Action item: Among the entries below, find the lines that hold the word "bind" and report them.

Stored data entries:
-- Opening Marker --
Lemma linspace64_weights :
  exists w ws,
    F64.linspace 0%float 1%float n_points = w :: ws
    /\ List.length (w :: ws) = n_points.
Proof.
  do 2 eexists. split; vm_compute; reflexivity.
Qed.

Lemma argmin64_loop_lt (ip : list F64.float64) (mp : F64.float64) (k i : nat) :
  (k < i)%nat ->
  (F64.argmin_loop mp k i ip < i + List.length ip)%nat.
Proof.
  revert mp k i.
  induction ip as [| x ip IH]; intros mp k i Hk; cbn [F64.argmin_loop List.length].
  - lia.
  - destruct (F64.ge x mp).
    + specialize (IH mp k (S i)). lia.
    + destruct (PrimFloat.is_nan x); [lia |].
      specialize (IH x i (S i)). lia.
Qed.

Lemma argmin64_lt_length (a : list F64.float64) :
  a <> [] ->
  exists j, F64.argmin a = Returned j /\ (j < List.length a)%nat.
Proof.
  destruct a as [| mp ip]; [congruence | intros _].
  cbn [F64.argmin List.length]. eexists. split; [reflexivity |].
  destruct (PrimFloat.is_nan mp); [lia |].
  pose proof (argmin64_loop_lt ip mp 0 1). lia.
Qed.

(** A call returns as soon as the two squares of the volatilities do. *)
Lemma plot64_returns (mu_A mu_B sigma_A sigma_B corr_AB a2 b2 : F64.float64)
  (g : F64.rng_state) :
  F64.py_pow2 sigma_A = Returned a2 ->
  F64.py_pow2 sigma_B = Returned b2 ->
  exists f g',
    F64.plot_two_stock_efficient_frontier mu_A mu_B sigma_A sigma_B corr_AB g
    = Returned (f, g')
    /\ List.length (F64.port_returns f) = n_points
    /\ List.length (F64.port_stdevs f) = n_points
    /\ (F64.idx_min f < n_points)%nat
    /\ nth_error (F64.port_stdevs f) (F64.idx_min f) = Some (F64.mvp_x f)
    /\ nth_error (F64.port_returns f) (F64.idx_min f) = Some (F64.mvp_y f)
    /\ List.length (F64.rand_returns f) = n_portfolios
    /\ List.length (F64.rand_stdevs f) = n_portfolios.
Proof.
  intros HA HB.
  destruct linspace64_weights as (w0 & ws & Ew & Lw).
  set (cov_AB := PrimFloat.mul (PrimFloat.mul corr_AB sigma_A) sigma_B).
  destruct (loop64_returned mu_A mu_B sigma_A sigma_B cov_AB a2 b2 (w0 :: ws) HA HB)
    as (rs & ss & E1 & Lr & Ls).
  destruct (loop64_returned mu_A mu_B sigma_A sigma_B cov_AB a2 b2
              (map g (seq 0 n_portfolios)) HA HB)
    as (rr & rs' & E2 & Lrr & Lrs).
  rewrite length_map, length_seq in Lrr, Lrs.
  destruct (argmin64_lt_length ss) as (j & Ej & Hj).
  { intros Hnil. rewrite Hnil in Ls. discriminate. }
  destruct (nth_error ss j) as [sx |] eqn:Hx.
  2:{ apply nth_error_None in Hx. lia. }
  destruct (nth_error rs j) as [sy |] eqn:Hy.
  2:{ apply nth_error_None in Hy. lia. }
  unfold F64.plot_two_stock_efficient_frontier, F64.bind, F64.lift, F64.draw,
    F64.ret, F64.rand, Np.getitem.
  fold cov_AB. rewrite Ew, E1, Ej, Hx, Hy, E2.
  do 2 eexists. split; [reflexivity |].
  cbn [F64.port_returns F64.port_stdevs F64.idx_min F64.mvp_x F64.mvp_y
       F64.rand_returns F64.rand_stdevs].
  repeat split; congruence || lia.
Qed.

(** A call raises [OverflowError] as soon as one of the two squares does. *)
Lemma plot64_overflows (mu_A mu_B sigma_A sigma_B corr_AB : F64.float64)
  (g : F64.rng_state) :
  F64.py_pow2 sigma_A = Raised OverflowError
  \/ F64.py_pow2 sigma_B = Raised OverflowError ->
  F64.plot_two_stock_efficient_frontier mu_A mu_B sigma_A sigma_B corr_AB g
  = Raised OverflowError.
Proof.
  intros H.
  destruct linspace64_weights as (w0 & ws & Ew & _).
  unfold F64.plot_two_stock_efficient_frontier, F64.bind, F64.lift.
  rewrite Ew, (loop64_raised _ _ _ _ _ w0 ws H). reflexivity.
Qed.

(** ** The claims *)

(** C1, as stated, fails: a negative volatility, or a correlation outside
    [-1, 1], does not make the call raise [InvalidParameter]. *)
Lemma C1_counterexample :
  -1 < 0
  /\ plot_two_stock_efficient_frontier 0 0 (-1) 1 0 (fun _ => 0)
     <> Raised InvalidParameter
  /\ plot_two_stock_efficient_frontier 0 0 1 (-1) 0 (fun _ => 0)
     <> Raised InvalidParameter
  /\ -2 < -1
  /\ plot_two_stock_efficient_frontier 0 0 1 1 (-2) (fun _ => 0)
     <> Raised InvalidParameter.
Proof.
  repeat split; try lra; apply plot_never_raises.
Qed.

(** C1, amended.  The function validates nothing and never raises
    [InvalidParameter].  A negative volatility or a correlation outside
    [-1, 1] is taken as it is, and so are equal means, equal volatilities,
    a correlation of +1 or -1 and a volatility of zero: whenever the two
    squares [sigma_A ** 2] and [sigma_B ** 2] do not overflow, the call
    returns a curve of 200 points with its minimum-variance point on it and a
    cloud of 3000 points; when one of them overflows, Python's
    [OverflowError] is what the call raises. *)
Theorem C1_no_invalid_parameter
  (mu_A mu_B sigma_A sigma_B corr_AB : F64.float64) (g : F64.rng_state) :
  F64.plot_two_stock_efficient_frontier mu_A mu_B sigma_A sigma_B corr_AB g
  <> Raised InvalidParameter
  /\ (F64.py_pow2 sigma_A = Raised OverflowError
      \/ F64.py_pow2 sigma_B = Raised OverflowError ->
      F64.plot_two_stock_efficient_frontier mu_A mu_B sigma_A sigma_B corr_AB g
      = Raised OverflowError)
  /\ (forall a2 b2,
        F64.py_pow2 sigma_A = Returned a2 ->
        F64.py_pow2 sigma_B = Returned b2 ->
        exists f g',
          F64.plot_two_stock_efficient_frontier mu_A mu_B sigma_A sigma_B
            corr_AB g
          = Returned (f, g')
          /\ List.length (F64.port_returns f) = 200%nat
          /\ List.length (F64.port_stdevs f) = 200%nat
          /\ (F64.idx_min f < 200)%nat
          /\ nth_error (F64.port_stdevs f) (F64.idx_min f) = Some (F64.mvp_x f)
          /\ nth_error (F64.port_returns f) (F64.idx_min f) = Some (F64.mvp_y f)
          /\ List.length (F64.rand_returns f) = 3000%nat
          /\ List.length (F64.rand_stdevs f) = 3000%nat).
Proof.
  split; [| split].
  - destruct (py_pow2_cases sigma_A) as [HA | HA].
    + destruct (py_pow2_cases sigma_B) as [HB | HB].
      * destruct (plot64_returns mu_A mu_B sigma_A sigma_B corr_AB _ _ g HA HB)
          as (f & g' & E & _).
        rewrite E. discriminate.
      * rewrite plot64_overflows by now right. discriminate.
    + rewrite plot64_overflows by now left. discriminate.
  - apply plot64_overflows.
  - intros a2 b2 HA HB.
    exact (plot64_returns mu_A mu_B sigma_A sigma_B corr_AB a2 b2 g HA HB).
Qed.

(** Equal means, both volatilities zero, correlation -1. *)
Lemma C1_no_invalid_parameter_witness :
  exists f g',
    F64.plot_two_stock_efficient_frontier F64.d0_10 F64.d0_10 0%float 0%float
      (-1)%float (fun _ => 0x1p-1%float)
    = Returned (f, g')
    /\ List.length (F64.port_returns f) = 200%nat
    /\ List.length (F64.port_stdevs f) = 200%nat
    /\ (F64.idx_min f < 200)%nat
    /\ nth_error (F64.port_stdevs f) (F64.idx_min f) = Some (F64.mvp_x f)
    /\ nth_error (F64.port_returns f) (F64.idx_min f) = Some (F64.mvp_y f)
    /\ List.length (F64.rand_returns f) = 3000%nat
    /\ List.length (F64.rand_stdevs f) = 3000%nat.
Proof.
  apply (proj2 (proj2 (C1_no_invalid_parameter F64.d0_10 F64.d0_10 0%float
                         0%float (-1)%float (fun _ => 0x1p-1%float)))
           0%float 0%float); reflexivity.
Defined.

(** C2, at the valid input sigma_A = 1.59, sigma_B = 0.4, correlation -1
    (means 0.10 and 0.15).  The variance computed at the sampled weight of
    index 40 is negative, there is no clamp before the square root, and the
    standard deviation stored for that point is NaN. *)
Theorem C2_negative_variance :
  (0 <=? F64.d1_59)%float = true
  /\ (0 <=? F64.d0_4)%float = true
  /\ (-1 <=? -1)%float = true
  /\ (-1 <=? 1)%float = true
  /\ exists f g' w v,
       F64.plot_two_stock_efficient_frontier F64.d0_10 F64.d0_15 F64.d1_59
         F64.d0_4 (-1)%float (fun _ => 0x1p-1%float)
       = Returned (f, g')
       /\ nth_error (F64.weights f) 40 = Some w
       /\ F64.p_var F64.d1_59 F64.d0_4 (-1 * F64.d1_59 * F64.d0_4)%float w
          = Returned v
       /\ (v <? 0)%float = true
       /\ nth_error (F64.port_stdevs f) 40 = Some (PrimFloat.sqrt v)
       /\ PrimFloat.is_nan (PrimFloat.sqrt v) = true.
Proof.
  repeat (split; [vm_compute; reflexivity |]).
  do 4 eexists.
  repeat (split; [vm_compute; reflexivity |]).
  vm_compute. reflexivity.
Qed.

(** C3, at the same valid input.  [np.argmin] stops at the NaN of index 40:
    the minimum-variance point is that point, its standard deviation is NaN
    and is not less than or equal to the standard deviation 0.4 of the first
    point of the curve. *)
Theorem C3_min_variance_is_nan :
  exists f g' s0,
    F64.plot_two_stock_efficient_frontier F64.d0_10 F64.d0_15 F64.d1_59
      F64.d0_4 (-1)%float (fun _ => 0x1p-1%float)
    = Returned (f, g')
    /\ F64.idx_min f = 40%nat
    /\ PrimFloat.is_nan (F64.mvp_x f) = true
    /\ nth_error (F64.port_stdevs f) 0 = Some s0
    /\ s0 = F64.d0_4
    /\ (F64.mvp_x f <=? s0)%float = false.
Proof.
  do 3 eexists.
  repeat (split; [vm_compute; reflexivity |]).
  vm_compute. reflexivity.
Qed.


(** C5, at the default inputs of the sliders (means 0.10 and 0.15,
    volatilities 0.20 and 0.30, correlation 0.20).  The last point of the
    curve, stock A alone, belongs to the segment drawn as efficient, and the
    point just before it on the curve has a strictly higher expected return
    and a strictly lower standard deviation: the segment labelled efficient
    holds a dominated point. *)
Theorem C5_efficient_segment_dominated (g : Np.rng_state) :
  exists f g' p q sp sq,
    plot_two_stock_efficient_frontier (1/10) (3/20) (1/5) (3/10) (1/5) g
    = Returned (f, g')
    /\ In p (efficient f)
    /\ In q (curve f)
    /\ stdDev p = Np.Fin sp
    /\ stdDev q = Np.Fin sq
    /\ expectedReturn p < expectedReturn q
    /\ sq < sp.
Proof.
  assert (V : valid (1/5) (3/10) (1/5)) by (unfold valid; lra).
  destruct (plot_total (1/10) (3/20) (1/5) (3/10) (1/5) g) as (f & g' & H & C).
  destruct (mvp_on_curve _ _ _ _ _ _ _ _ C) as (Hlt & _).
  set (cov := 1/5 * (1/5) * (3/10)).
  set (P := fun j : nat =>
              {| weightA := INR j / 199;
                 expectedReturn := p_return (1/10) (3/20) (INR j / 199);
                 stdDev := Np.sqrt (p_var (1/5) (3/10) cov (INR j / 199)) |}).
  assert (HP : forall j, (j < n_points)%nat -> nth_error (curve f) j = Some (P j)).
  { intros j Hj. apply (curve_nth_error _ _ _ _ _ _ _ _ _ _ C). now split. }
  assert (Hsd : forall j, (j < n_points)%nat ->
            stdDev (P j) = Np.Fin (sqrt (p_var (1/5) (3/10) cov (INR j / 199)))).
  { intros j Hj. unfold P. cbn [stdDev].
    apply np_sqrt_nonneg, p_var_nonneg; [assumption | now apply weight_unit]. }
  exists f, g', (P 199%nat), (P 198%nat).
  exists (sqrt (p_var (1/5) (3/10) cov (INR 199 / 199))).
  exists (sqrt (p_var (1/5) (3/10) cov (INR 198 / 199))).
  split; [assumption |].
  split.
  { rewrite (efficient_suffix _ _ _ _ _ _ _ _ C).
    apply In_skipn_of_nth_error with (j := 199%nat).
    - unfold n_points in Hlt. lia.
    - apply HP. unfold n_points. lia. }
  split.
  { eapply nth_error_In. apply (HP 198%nat). unfold n_points. lia. }
  split; [apply Hsd; unfold n_points; lia |].
  split; [apply Hsd; unfold n_points; lia |].
  change (INR 199) with (INR (n_points - 1)).
  rewrite INR_199, INR_198.
  split.
  - unfold P. cbn [expectedReturn]. rewrite INR_198.
    change (INR 199) with (INR (n_points - 1)). rewrite INR_199.
    unfold p_return. lra.
  - apply sqrt_lt_1_alt. unfold p_var, cov. lra.
Qed.

(** C6, as stated, fails: the function has no seed parameter, and two
    successive calls with identical inputs draw from successive states of
    the generator.  With the draws 1/2, 1/3, 1/4, ... the two clouds of
    returns differ. *)
Lemma C6_counterexample :
  exists f1 g1 f2 g2,
    plot_two_stock_efficient_frontier (1/10) (3/20) (1/5) (3/10) (1/5)
      (fun k => / (INR k + 2))
    = Returned (f1, g1)
    /\ plot_two_stock_efficient_frontier (1/10) (3/20) (1/5) (3/10) (1/5) g1
       = Returned (f2, g2)
    /\ rand_returns f1 <> rand_returns f2.
Proof.
  destruct (plot_total (1/10) (3/20) (1/5) (3/10) (1/5) (fun k => / (INR k + 2)))
    as (f1 & g1 & H1 & C1).
  destruct (plot_total (1/10) (3/20) (1/5) (3/10) (1/5) g1)
    as (f2 & g2 & H2 & C2).
  exists f1, g1, f2, g2. split; [assumption |]. split; [assumption |].
  intros Heq. apply (f_equal (fun l => nth_error l 0)) in Heq.
  rewrite (c_rand_returns _ _ _ _ _ _ _ _ C1),
    (c_rand_returns _ _ _ _ _ _ _ _ C2) in Heq.
  rewrite (c_rand_w _ _ _ _ _ _ _ _ C1), (c_rand_w _ _ _ _ _ _ _ _ C2) in Heq.
  rewrite !nth_error_map, nth_error_seq in Heq.
  destruct (Nat.ltb_spec 0 n_portfolios) as [_ | Hge];
    [| unfold n_portfolios in Hge; lia].
  cbn [option_map Nat.add] in Heq.
  rewrite (c_rng _ _ _ _ _ _ _ _ C1) in Heq.
  injection Heq as Heq. unfold rp_return in Heq.
  assert (Hn : 1 <= INR (n_portfolios + 0)).
  { change 1 with (INR 1). apply le_INR. unfold n_portfolios. lia. }
  set (x := INR (n_portfolios + 0)) in *.
  assert (Hx : / (x + 2) <= / 3).
  { apply Rinv_le_contravar; lra. }
  replace (INR 0) with 0 in Heq by reflexivity.
  lra.
Qed.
-- Closing Marker --
Reply:
  unfold F64.plot_two_stock_efficient_frontier, F64.bind, F64.lift, F64.draw,
  unfold F64.plot_two_stock_efficient_frontier, F64.bind, F64.lift.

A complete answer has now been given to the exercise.